▸ TASK ITEM
Set the entries below down again, please. Match them exactly.

▸ EXTRACTED DATA
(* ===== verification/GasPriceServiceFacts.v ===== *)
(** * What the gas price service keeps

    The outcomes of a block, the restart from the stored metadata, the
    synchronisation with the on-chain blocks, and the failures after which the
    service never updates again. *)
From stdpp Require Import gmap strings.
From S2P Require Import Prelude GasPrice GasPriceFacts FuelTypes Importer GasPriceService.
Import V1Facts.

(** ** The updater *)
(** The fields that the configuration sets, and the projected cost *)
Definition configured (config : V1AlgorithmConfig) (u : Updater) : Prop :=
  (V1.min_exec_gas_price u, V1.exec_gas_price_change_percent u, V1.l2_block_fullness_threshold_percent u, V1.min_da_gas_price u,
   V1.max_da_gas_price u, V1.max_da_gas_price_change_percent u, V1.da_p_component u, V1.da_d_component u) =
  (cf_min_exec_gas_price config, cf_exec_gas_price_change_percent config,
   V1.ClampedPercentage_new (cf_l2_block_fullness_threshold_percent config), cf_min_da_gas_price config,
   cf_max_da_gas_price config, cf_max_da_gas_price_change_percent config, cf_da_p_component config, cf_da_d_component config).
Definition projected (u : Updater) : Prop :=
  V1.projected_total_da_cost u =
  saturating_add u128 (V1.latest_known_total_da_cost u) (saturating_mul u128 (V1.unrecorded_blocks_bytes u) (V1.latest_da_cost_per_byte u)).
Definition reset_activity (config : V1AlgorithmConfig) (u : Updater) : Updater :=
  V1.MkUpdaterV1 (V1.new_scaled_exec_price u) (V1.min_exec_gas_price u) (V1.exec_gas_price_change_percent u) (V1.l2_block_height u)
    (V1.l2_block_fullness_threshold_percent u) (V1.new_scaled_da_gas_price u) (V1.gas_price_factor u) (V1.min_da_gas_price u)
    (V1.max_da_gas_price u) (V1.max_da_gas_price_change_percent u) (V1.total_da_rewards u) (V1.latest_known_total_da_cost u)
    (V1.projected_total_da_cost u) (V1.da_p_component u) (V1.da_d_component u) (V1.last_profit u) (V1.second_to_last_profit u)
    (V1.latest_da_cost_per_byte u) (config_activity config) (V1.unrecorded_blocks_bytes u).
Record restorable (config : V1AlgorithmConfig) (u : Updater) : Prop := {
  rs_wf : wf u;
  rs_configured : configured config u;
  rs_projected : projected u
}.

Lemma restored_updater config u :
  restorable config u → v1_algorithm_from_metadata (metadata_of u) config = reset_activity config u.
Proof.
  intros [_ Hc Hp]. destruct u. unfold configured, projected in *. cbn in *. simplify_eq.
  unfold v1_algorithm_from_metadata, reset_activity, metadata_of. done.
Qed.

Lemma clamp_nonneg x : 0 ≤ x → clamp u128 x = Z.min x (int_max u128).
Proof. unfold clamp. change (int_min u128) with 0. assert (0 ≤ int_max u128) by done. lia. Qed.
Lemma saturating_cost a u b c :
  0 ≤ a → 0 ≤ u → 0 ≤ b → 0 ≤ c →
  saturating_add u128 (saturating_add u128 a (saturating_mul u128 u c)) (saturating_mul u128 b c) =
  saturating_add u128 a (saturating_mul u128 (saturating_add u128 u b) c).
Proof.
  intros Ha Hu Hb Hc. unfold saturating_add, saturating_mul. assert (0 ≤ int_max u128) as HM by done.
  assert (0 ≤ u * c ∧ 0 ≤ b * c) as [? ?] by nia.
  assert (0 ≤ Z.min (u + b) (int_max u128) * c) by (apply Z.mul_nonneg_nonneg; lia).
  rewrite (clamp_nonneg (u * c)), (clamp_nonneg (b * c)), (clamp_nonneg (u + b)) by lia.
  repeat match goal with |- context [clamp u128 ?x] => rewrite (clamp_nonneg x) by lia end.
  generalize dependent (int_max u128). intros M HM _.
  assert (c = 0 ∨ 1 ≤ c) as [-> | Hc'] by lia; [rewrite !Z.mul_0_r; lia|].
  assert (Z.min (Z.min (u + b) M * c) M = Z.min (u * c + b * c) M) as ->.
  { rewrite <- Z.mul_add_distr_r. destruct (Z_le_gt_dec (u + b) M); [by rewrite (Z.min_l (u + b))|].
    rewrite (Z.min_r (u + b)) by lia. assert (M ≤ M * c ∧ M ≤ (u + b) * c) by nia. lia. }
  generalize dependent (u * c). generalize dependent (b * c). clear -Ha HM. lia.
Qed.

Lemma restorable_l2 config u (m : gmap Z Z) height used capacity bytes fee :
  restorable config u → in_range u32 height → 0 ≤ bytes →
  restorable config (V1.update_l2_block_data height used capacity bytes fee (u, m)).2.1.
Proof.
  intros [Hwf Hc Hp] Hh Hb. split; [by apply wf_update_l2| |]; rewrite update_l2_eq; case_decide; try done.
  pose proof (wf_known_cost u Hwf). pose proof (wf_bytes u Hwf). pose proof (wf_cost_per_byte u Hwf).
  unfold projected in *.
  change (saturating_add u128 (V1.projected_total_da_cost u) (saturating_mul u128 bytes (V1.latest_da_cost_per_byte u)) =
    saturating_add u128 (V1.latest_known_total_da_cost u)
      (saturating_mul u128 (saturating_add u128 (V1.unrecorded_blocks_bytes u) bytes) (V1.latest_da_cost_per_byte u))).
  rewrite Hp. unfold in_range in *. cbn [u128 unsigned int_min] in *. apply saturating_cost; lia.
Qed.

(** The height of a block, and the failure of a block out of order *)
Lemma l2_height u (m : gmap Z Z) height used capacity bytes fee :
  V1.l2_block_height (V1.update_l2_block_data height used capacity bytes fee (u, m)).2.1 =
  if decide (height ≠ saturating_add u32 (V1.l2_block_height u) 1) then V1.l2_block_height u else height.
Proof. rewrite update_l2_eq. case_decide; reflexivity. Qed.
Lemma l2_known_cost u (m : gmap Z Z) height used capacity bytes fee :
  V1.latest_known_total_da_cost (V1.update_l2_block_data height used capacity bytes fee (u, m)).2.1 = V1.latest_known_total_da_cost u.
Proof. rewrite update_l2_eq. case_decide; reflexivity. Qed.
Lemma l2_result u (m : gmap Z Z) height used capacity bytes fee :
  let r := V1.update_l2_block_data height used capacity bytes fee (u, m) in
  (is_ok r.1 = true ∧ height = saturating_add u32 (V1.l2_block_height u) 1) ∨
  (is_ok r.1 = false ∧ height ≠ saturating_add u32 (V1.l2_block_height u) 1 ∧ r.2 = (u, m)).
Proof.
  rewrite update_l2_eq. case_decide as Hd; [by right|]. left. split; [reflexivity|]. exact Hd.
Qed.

▸ WRITTEN RESPONSE
(* ===== verification/GasPriceServiceFacts.v ===== *)
(** * What the gas price service keeps

    The outcomes of a block, the restart from the stored metadata, the
    synchronisation with the on-chain blocks, and the failures after which the
    service never updates again. *)
From stdpp Require Import gmap strings.
From S2P Require Import Prelude GasPrice GasPriceFacts FuelTypes Importer GasPriceService.
Import V1Facts.

(** ** The updater *)
(** The fields that the configuration sets, and the projected cost *)
Definition configured (config : V1AlgorithmConfig) (u : Updater) : Prop :=
  (V1.min_exec_gas_price u, V1.exec_gas_price_change_percent u, V1.l2_block_fullness_threshold_percent u, V1.min_da_gas_price u,
   V1.max_da_gas_price u, V1.max_da_gas_price_change_percent u, V1.da_p_component u, V1.da_d_component u) =
  (cf_min_exec_gas_price config, cf_exec_gas_price_change_percent config,
   V1.ClampedPercentage_new (cf_l2_block_fullness_threshold_percent config), cf_min_da_gas_price config,
   cf_max_da_gas_price config, cf_max_da_gas_price_change_percent config, cf_da_p_component config, cf_da_d_component config).
Definition projected (u : Updater) : Prop :=
  V1.projected_total_da_cost u =
  saturating_add u128 (V1.latest_known_total_da_cost u) (saturating_mul u128 (V1.unrecorded_blocks_bytes u) (V1.latest_da_cost_per_byte u)).
Definition reset_activity (config : V1AlgorithmConfig) (u : Updater) : Updater :=
  V1.MkUpdaterV1 (V1.new_scaled_exec_price u) (V1.min_exec_gas_price u) (V1.exec_gas_price_change_percent u) (V1.l2_block_height u)
    (V1.l2_block_fullness_threshold_percent u) (V1.new_scaled_da_gas_price u) (V1.gas_price_factor u) (V1.min_da_gas_price u)
    (V1.max_da_gas_price u) (V1.max_da_gas_price_change_percent u) (V1.total_da_rewards u) (V1.latest_known_total_da_cost u)
    (V1.projected_total_da_cost u) (V1.da_p_component u) (V1.da_d_component u) (V1.last_profit u) (V1.second_to_last_profit u)
    (V1.latest_da_cost_per_byte u) (config_activity config) (V1.unrecorded_blocks_bytes u).
Record restorable (config : V1AlgorithmConfig) (u : Updater) : Prop := {
  rs_wf : wf u;
  rs_configured : configured config u;
  rs_projected : projected u
}.

Lemma restored_updater config u :
  restorable config u → v1_algorithm_from_metadata (metadata_of u) config = reset_activity config u.
Proof.
  intros [_ Hc Hp]. destruct u. unfold configured, projected in *. cbn in *. simplify_eq.
  unfold v1_algorithm_from_metadata, reset_activity, metadata_of. done.
Qed.

Lemma clamp_nonneg x : 0 ≤ x → clamp u128 x = Z.min x (int_max u128).
Proof. unfold clamp. change (int_min u128) with 0. assert (0 ≤ int_max u128) by done. lia. Qed.
Lemma saturating_cost a u b c :
  0 ≤ a → 0 ≤ u → 0 ≤ b → 0 ≤ c →
  saturating_add u128 (saturating_add u128 a (saturating_mul u128 u c)) (saturating_mul u128 b c) =
  saturating_add u128 a (saturating_mul u128 (saturating_add u128 u b) c).
Proof.
  intros Ha Hu Hb Hc. unfold saturating_add, saturating_mul. assert (0 ≤ int_max u128) as HM by done.
  assert (0 ≤ u * c ∧ 0 ≤ b * c) as [? ?] by nia.
  assert (0 ≤ Z.min (u + b) (int_max u128) * c) by (apply Z.mul_nonneg_nonneg; lia).
  rewrite (clamp_nonneg (u * c)), (clamp_nonneg (b * c)), (clamp_nonneg (u + b)) by lia.
  repeat match goal with |- context [clamp u128 ?x] => rewrite (clamp_nonneg x) by lia end.
  generalize dependent (int_max u128). intros M HM _.
  assert (c = 0 ∨ 1 ≤ c) as [-> | Hc'] by lia; [rewrite !Z.mul_0_r; lia|].
  assert (Z.min (Z.min (u + b) M * c) M = Z.min (u * c + b * c) M) as ->.
  { rewrite <- Z.mul_add_distr_r. destruct (Z_le_gt_dec (u + b) M); [by rewrite (Z.min_l (u + b))|].
    rewrite (Z.min_r (u + b)) by lia. assert (M ≤ M * c ∧ M ≤ (u + b) * c) by nia. lia. }
  generalize dependent (u * c). generalize dependent (b * c). clear -Ha HM. lia.
Qed.

Lemma restorable_l2 config u (m : gmap Z Z) height used capacity bytes fee :
  restorable config u → in_range u32 height → 0 ≤ bytes →
  restorable config (V1.update_l2_block_data height used capacity bytes fee (u, m)).2.1.
Proof.
  intros [Hwf Hc Hp] Hh Hb. split; [by apply wf_update_l2| |]; rewrite update_l2_eq; case_decide; try done.
  pose proof (wf_known_cost u Hwf). pose proof (wf_bytes u Hwf). pose proof (wf_cost_per_byte u Hwf).
  unfold projected in *.
  change (saturating_add u128 (V1.projected_total_da_cost u) (saturating_mul u128 bytes (V1.latest_da_cost_per_byte u)) =
    saturating_add u128 (V1.latest_known_total_da_cost u)
      (saturating_mul u128 (saturating_add u128 (V1.unrecorded_blocks_bytes u) bytes) (V1.latest_da_cost_per_byte u))).
  rewrite Hp. unfold in_range in *. cbn [u128 unsigned int_min] in *. apply saturating_cost; lia.
Qed.

(** The height of a block, and the failure of a block out of order *)
Lemma l2_height u (m : gmap Z Z) height used capacity bytes fee :
  V1.l2_block_height (V1.update_l2_block_data height used capacity bytes fee (u, m)).2.1 =
  if decide (height ≠ saturating_add u32 (V1.l2_block_height u) 1) then V1.l2_block_height u else height.
Proof. rewrite update_l2_eq. case_decide; reflexivity. Qed.
Lemma l2_known_cost u (m : gmap Z Z) height used capacity bytes fee :
  V1.latest_known_total_da_cost (V1.update_l2_block_data height used capacity bytes fee (u, m)).2.1 = V1.latest_known_total_da_cost u.
Proof. rewrite update_l2_eq. case_decide; reflexivity. Qed.
Lemma l2_result u (m : gmap Z Z) height used capacity bytes fee :
  let r := V1.update_l2_block_data height used capacity bytes fee (u, m) in
  (is_ok r.1 = true ∧ height = saturating_add u32 (V1.l2_block_height u) 1) ∨
  (is_ok r.1 = false ∧ height ≠ saturating_add u32 (V1.l2_block_height u) 1 ∧ r.2 = (u, m)).
Proof.
  rewrite update_l2_eq. case_decide as Hd; [by right|]. left. split; [reflexivity|]. exact Hd.
Qed.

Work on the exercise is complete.